Individuals who used Xolair in addition to their usual treatment had a 47% reduction in total emergency visits. That figure includes a 52% reduction in hospital admission, a 61% reduction in trips to the emergency room and a 47% reduction in unscheduled doctor visits.
The study was funded by the pharmaceutical companies Novartis and Genentech, which comarket the drug
Implications
The study's approach gives the conclusions more credibility than any single study, says study co-author Dr. Phillip Korenblat, a professor of clinical medicine at Washington University School of Medicine located in St. Louis, A meta-analysis, he says, "gives you a large number of people over a longer period of time, (sol the study has more validity."
Persistent asthma carries a high risk of exacerbations and resultant medical treatment, explains Dr.
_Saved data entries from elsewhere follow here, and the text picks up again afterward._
Lemma X15_returns_witness :
  ∃ m' h,
    (build_optimizer demo_X demo_cluster demo_model 0 true (demo_state demo_cfg)).1
    = Ok (m', h).
Proof.
  eexists _, _.
  apply (X15_returns demo_X demo_cluster demo_model 0 true (demo_state demo_cfg)
           demo_cfg (VStr "SGD") demo_lr "torch.optim.SGD"
           (Parameters (parameters demo_model)));
    try reflexivity.
  apply Forall_forall. intros ? _. reflexivity.
Defined.

Section segment.
Context (X : externals) (env : environment).

(** How far a run of [assemble] gets: its calls are an initial segment of
    the calls of the run that returns, cut after the logging when [lr] is
    missing, and after the scheduler when the class does not resolve or
    the grouping raises. *)
Lemma assemble_segment l (kw : dict) t m enable_apex name :
  local l kw t (assemble X env m enable_apex name l) (λ r _ t',
    ∃ cs, t' = t ++ cs
      ∧ match kw !! "lr" with
        | None => cs `prefix_of` [logger_info name kw]
        | Some lr =>
            match resolve_cls X name,
                  (partition_parameters m
                     (split_args (handle_args X) (delete "lr" kw) ∅).1).1 with
            | Ok cl, Ok g =>
                cs `prefix_of` out_calls (success X env m enable_apex name kw lr cl g)
            | _, _ =>
                cs `prefix_of` [logger_info name kw; create_rate_scheduler lr;
                                lr_scheduler_build (Scheduler lr false)]
            end
        end).
Proof.
  unfold assemble.
  local_step. local_step.
  local_step. local_step.
  { intros. exists []. rewrite app_nil_r. split; [done|].
    repeat case_match; apply prefix_nil. }
  intros _.
  local_step. local_step.
  destruct (kw !! "lr") as [lr|] eqn:Hlr.
  2:{ eexists; split; [done|]. done. }
  assert (Hshort : ∀ cs,
    cs `prefix_of` [logger_info name kw; create_rate_scheduler lr;
                    lr_scheduler_build (Scheduler lr false)] →
    match resolve_cls X name,
          (partition_parameters m (split_args (handle_args X) (delete "lr" kw) ∅).1).1 with
    | Ok cl, Ok g => cs `prefix_of` out_calls (success X env m enable_apex name kw lr cl g)
    | _, _ => cs `prefix_of` [logger_info name kw; create_rate_scheduler lr;
                              lr_scheduler_build (Scheduler lr false)]
    end).
  { intros cs [k Hk]. repeat case_match; try by exists k.
    unfold success. simpl. eexists (k ++ _). rewrite (app_assoc cs k), <- Hk. reflexivity. }
  local_step. local_step.
  { intros. eexists; split; [done|]. apply Hshort. by eexists [_; _]. }
  intros _.
  local_step. local_step.
  { intros. rewrite <- !app_assoc. eexists; split; [done|]. apply Hshort. by eexists [_]. }
  intros _.
  local_step. local_step.
  local_step. local_step.
  destruct (resolve_cls X name) as [c|] eqn:Hc.
  2:{ rewrite <- !app_assoc. eexists; split; [done|]. simpl. by exists []. }
  local_step. local_step.
  destruct (partition_parameters m _).1 as [g|] eqn:Hg.
  2:{ rewrite <- !app_assoc. eexists; split; [done|]. simpl. by exists []. }
  clear Hshort. unfold success. simpl.
  local_step. local_step.
  local_step. local_step.
  { intros. rewrite <- !app_assoc. eexists; split; [done|]. by eexists (_ :: _). }
  intros _.
  local_step. apply local_distribute.
  { intros e cs [k Hk]. rewrite <- !app_assoc. eexists; split; [done|].
    rewrite Hk. simpl. rewrite <- !app_assoc. do 4 apply prefix_cons. by eexists. }
  intros _.
  local_step. apply local_apex.
  { intros e. rewrite <- !app_assoc. eexists; split; [done|].
    simpl. do 4 apply prefix_cons. by eexists. }
  intros _.
  local_step. local_step.
  { intros. rewrite <- !app_assoc. eexists; split; [done|].
    simpl. do 4 apply prefix_cons. rewrite app_assoc. by eexists. }
  intros _. local_step.
  rewrite <- !app_assoc. eexists; split; [done|]. done.
Qed.

End segment.

(** X16: how far a run gets. The calls of any run of [build_optimizer],
    failed or not, are an initial segment of the calls a run that returns
    makes, in their order: nothing comes after the logging when [lr] is
    missing, nothing after the building of the scheduler when the class
    does not resolve or the grouping of the parameters raises. *)
Theorem X16_calls_initial_segment (X : externals) (env : environment) m c enable_apex
    σ d name :
  heap σ !! c = Some d →
  d !! "class" = Some name →
  let kw := try_eval X <$> delete "class" d in
  ∃ cs, trace (build_optimizer X env m c enable_apex σ).2 = trace σ ++ cs
    ∧ match kw !! "lr" with
      | None => cs `prefix_of` [logger_info name kw]
      | Some lr =>
          match resolve_cls X name,
                (partition_parameters m
                   (split_args (handle_args X) (delete "lr" kw) ∅).1).1 with
          | Ok cl, Ok g =>
              cs `prefix_of` out_calls (success X env m enable_apex name kw lr cl g)
          | _, _ =>
              cs `prefix_of` [logger_info name kw; create_rate_scheduler lr;
                              lr_scheduler_build (Scheduler lr false)]
          end
      end.
Proof.
  intros Hc Hname kw.
  refine (proj1 (build_optimizer_run X env m c enable_apex σ d
                   (λ _ t', ∃ cs, t' = _ ++ cs ∧ _) Hc _ _)); [congruence|].
  intros name' l Hname'. assert (name' = name) as -> by congruence.
  eapply local_mono; [apply assemble_segment|]. done.
Qed.

Lemma X16_calls_initial_segment_witness :
  ∃ cs, trace (build_optimizer demo_X demo_cluster demo_model 0 true
                 (demo_state demo_cfg_unknown)).2 = [] ++ cs
        ∧ cs `prefix_of` [logger_info (VStr "frobnicator") {[ "lr" := demo_lr ]};
                          create_rate_scheduler demo_lr;
                          lr_scheduler_build (Scheduler demo_lr false)].
Proof.
  destruct (X16_calls_initial_segment demo_X demo_cluster demo_model 0 true
              (demo_state demo_cfg_unknown) demo_cfg_unknown (VStr "frobnicator")
              eq_refl eq_refl) as (cs & Ht & Hcs).
  exists cs. split; [exact Ht|]. exact Hcs.
Defined.

(** * The tokenizer *)

Lemma py_slice_inner {A} (b e : A) (mid : list A) :
  py_slice (b :: mid ++ [e]) 1 (-1) = mid.
Proof.
  unfold py_slice. simpl length. rewrite length_app. simpl length.
  replace (1 <? 0)%Z with false by lia. replace (-1 <? 0)%Z with true by lia.
  replace (Z.to_nat (Z.min 1 _)) with 1 by lia.
  replace (Z.to_nat (Z.max 0 _)) with (S (length mid)) by lia.
  simpl. replace (length mid - 0) with (length mid) by lia.
  by rewrite drop_0, take_app_length.
Qed.

Lemma py_slice_short {A} (l : list A) : length l ≤ 2 → py_slice l 1 (-1) = [].
Proof.
  intros Hl. unfold py_slice.
  replace (1 <? 0)%Z with false by lia. replace (-1 <? 0)%Z with true by lia.
  replace (Z.to_nat (Z.max 0 (Z.of_nat (length l) + -1))
           - Z.to_nat (Z.min 1 (Z.of_nat (length l)))) with 0 by lia.
  done.
Qed.

(** X17: what [encode] hands to the tokenizer. A sentence given alone or
    as the only element of a list is encoded alike: the list is unwrapped,
    and a sentence of one character is its own first character. Lists of
    any other length are passed on whole. Only one level is unwrapped. *)
Theorem X17_encode_unwraps (tok_encode : value → list value → result (list Z))
    (s : string) (l : list value) (args : list value) :
  encode tok_encode (VStr s) args = tok_encode (VStr s) args
  ∧ encode tok_encode (VList [VStr s]) args = tok_encode (VStr s) args
  ∧ encode tok_encode (VList [VList l]) args = tok_encode (VList l) args
  ∧ (length l ≠ 1 → encode tok_encode (VList l) args = tok_encode (VList l) args).
Proof.
  unfold encode. simpl. split; [|split; [done|split; [done|]]].
  - destruct s as [|a [|b s]]; done.
  - intros Hl. destruct (length l =? 1) eqn:Hn; [|done].
    apply Nat.eqb_eq in Hn. done.
Qed.

(** X18: [token2index] drops the first and the last identifier of the
    encoding (the markers of the beginning and of the end of the
    sentence); an encoding of at most two identifiers leaves nothing, an
    error of the encoding is passed on, and a call without argument is a
    [TypeError]. *)
Theorem X18_token2index_strips (tok_encode : value → list value → result (list Z))
    (input : value) (args : list value) :
  (∀ b mid e, encode tok_encode input args = Ok (b :: mid ++ [e]) →
     token2index tok_encode (input :: args) = Ok mid)
  ∧ (∀ ids, encode tok_encode input args = Ok ids → length ids ≤ 2 →
       token2index tok_encode (input :: args) = Ok [])
  ∧ (∀ err, encode tok_encode input args = Raise err →
       token2index tok_encode (input :: args) = Raise err)
  ∧ raises (token2index tok_encode []).
Proof.
  unfold token2index. split; [|split; [|split]].
  - intros b mid e ->. by rewrite py_slice_inner.
  - intros ids -> Hl. by rewrite py_slice_short.
  - by intros err ->.
  - by eexists.
Qed.

Lemma X18_token2index_strips_witness :
  token2index (λ _ _, Ok [101; 7592; 2088; 102]%Z) [VStr "hello world"]
  = Ok [7592; 2088]%Z.
Proof.
  apply (proj1 (X18_token2index_strips (λ _ _, Ok [101; 7592; 2088; 102]%Z)
                  (VStr "hello world") []) 101%Z [7592; 2088]%Z 102%Z).
  reflexivity.
Defined.

Lemma X17_encode_unwraps_witness :
  encode (λ v _, match v with VStr _ => Ok [1%Z] | _ => Ok [] end)
    (VList [VStr "hello"]) []
  = Ok [1%Z].
Proof.
  rewrite (proj1 (proj2 (X17_encode_unwraps
             (λ v _, match v with VStr _ => Ok [1%Z] | _ => Ok [] end)
             "hello" [] []))).
  reflexivity.
Defined.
Clifford Bassett, a clinical assistant professor of medicine at the State University of New York.
"About 50% of all costs from asthma is attributable to severe asthma," Korenblat says. "If we can impact hospital stays, emergency room visits and unscheduled doctor's visits, this is terrific for the patient, and we should be impacting significantly on the cost of asthma care."
Xolair, which interrupts the process that causes persistent asthma, is an important addition to treatment because "it is modifying a disease that can go on to have life-threatening complications," Bassett says. However, he claims that treatment with Xolair is often a hard sell to patients because it is given in an injection that needs to be taken approximately once a month for life.
Korenblat disagrees with that assessment. "This is a revolutionary way to treat asthma," he says. "Patients do not complain about it."